The fight against itching - Horse's summer rash

Summer is the favorite time of many horse owners. Warm days and abundant green grass provide ideal conditions for horses to enjoy outdoor activities and grazing. Unfortunately, summer also brings with it challenges for the horse's health, and one of these is summer rash.

Summer rash, also called equine insect allergy or hypersensitivity to insect bites, is a common problem, especially in certain breeds, such as Finnish horses and Icelandic horses. It is caused by an allergic reaction to the horse's skin caused by insects such as mosquitoes and ticks.

One of the first symptoms of summer rash is severe itching. The horse may rub vigorously or chew on the itchy areas, leading to skin irritation and inflammation. Typical symptom areas are the mane area, the root of the tail, the head area and the lower part of the abdomen. The itching can be so intense that it interferes with the horse's normal behavior and causes stress.

The horse owner's task is to help the horse cope with the symptoms of summer rash. The most important step is to prevent insects from entering the skin. This can be done by using insect repellents and protecting the horse's skin with coverings such as an insect mask, warp or parasite gauze. It is also recommended to keep the horses indoors at night, when mosquito and tick activity is usually at its most active.

In addition, the skin can be treated with various creams and oils that soothe itching and reduce inflammation. Aloe vera, chamomile and coconut oil are examples of natural ingredients that can be used in the treatment of summer rash. However, it is important to consult with a veterinarian when choosing suitable treatment products and to ensure that they do not cause adverse effects.

Feeding can also affect the control of summer rash. Horses' diets can be modified to include anti-inflammatory ingredients such as omega-3 fatty acids and antioxidants. Supplemental feeds such as linseed oil and fish oil can help strengthen the horse's immune system and reduce allergic reactions.
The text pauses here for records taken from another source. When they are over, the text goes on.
Lemma rescan_greater_settles s : settled s → reads rescan_greater_than_token s.
Proof.
  intros Hs. pose proof (settled_at s Hs) as Hat. pose proof (settled_in s Hs) as Hp.
  unfold rescan_greater_than_token. apply wp_bind, (wp_get_token _ Hat), wp_bind.
  apply wp_when; intros Hk; [|by apply wp_keep_token, settles_same].
  apply kind_eqb_true in Hk. pose proof (settled_wide s _ Hs Hk ltac:(done)) as Hts.
  unfold rescan_greater_than_token_inner. wp_step. wp_apply wp_after_first; [lia|].
  clear Hat. intros s' Hat.
  wp_steps; try (apply (wp_take_name _ _ _ Hat); [done|wp_lia|lia|lia|lia|done]).
  apply (at_settles_same Hat); [by rewrite Hk|lia|lia|lia].
Qed.

Lemma wp_assert_token s kind (Q : unit → Scanner → Prop) :
  token (state s) = kind → Q tt s → wp (assert_token kind) Q s.
Proof. intros <- HQ. apply wp_bind, wp_gets. by rewrite (proj2 (kind_eqb_true _ _) eq_refl). Qed.

(** Reading the first byte of the token [k] as a token of its own. *)
Lemma rescan_asserted_settles s k kind :
  settled s → token (state s) = k → has_width k → is_slash kind = false →
  reads (assert_token k;; after_first;; take_token kind 0) s.
Proof.
  intros Hs Hk Hw Hsl. pose proof (settled_at s Hs) as Hat. pose proof (settled_in s Hs) as Hp.
  pose proof (settled_wide s k Hs Hk Hw) as Hts.
  wp_step. apply (wp_assert_token _ _ _ Hk). wp_step. wp_apply wp_after_first; [lia|]. intros s' Hat'.
  by apply (wp_take_settles _ _ _ Hat'); [|lia..|].
Qed.

Lemma scan_settles s : ok s → reads scan s.
Proof.
  intros Hok. apply (wp_mono _ _ _ _ (scan_spec s Hok)). intros kind s' (Hok' & Hsc & _).
  destruct Hsc as [Hk Ht Hf Hst He Hw [Hsp _]]. pose proof (ok_pos s Hok) as Hp.
  split; [|done|done]. split; [done|lia|lia| |].
  - rewrite Ht. intros [Hne _]. rewrite decide_False in Hw by done. lia.
  - rewrite Ht, (kept_text _ _ Hk). unfold is_slash. rewrite orb_true_iff, !kind_eqb_true.
    intros Hsl. rewrite decide_False in Hw by (by destruct Hsl as [-> | ->]).
    assert (sub (text s) (token_start (state s')) (token_start (state s') + 1)
      ++ sub (text s) (token_start (state s') + 1) (pos (state s')) = token_to_string kind) as Hcat.
    { rewrite sub_app by lia. apply Hsp. by destruct Hsl as [-> | ->]. }
    rewrite sub_one in Hcat by lia. by destruct Hsl as [-> | ->]; injection Hcat.
Qed.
Although summer rash can be a challenging problem, it is important to remember that it can be managed. Talk to your veterinarian to develop an individual treatment plan for your horse. Careful insect control, skin and feeding treatments can help reduce symptoms and give your horse a comfortable and itch-free summer.

Keep in mind that each horse can react to summer rash differently, so be ready to try different treatment methods and give your horse time to adapt to new treatment routines. With constant care and proper care, you can help your horse survive summer rash and enjoy the joys of summer without itching and discomfort.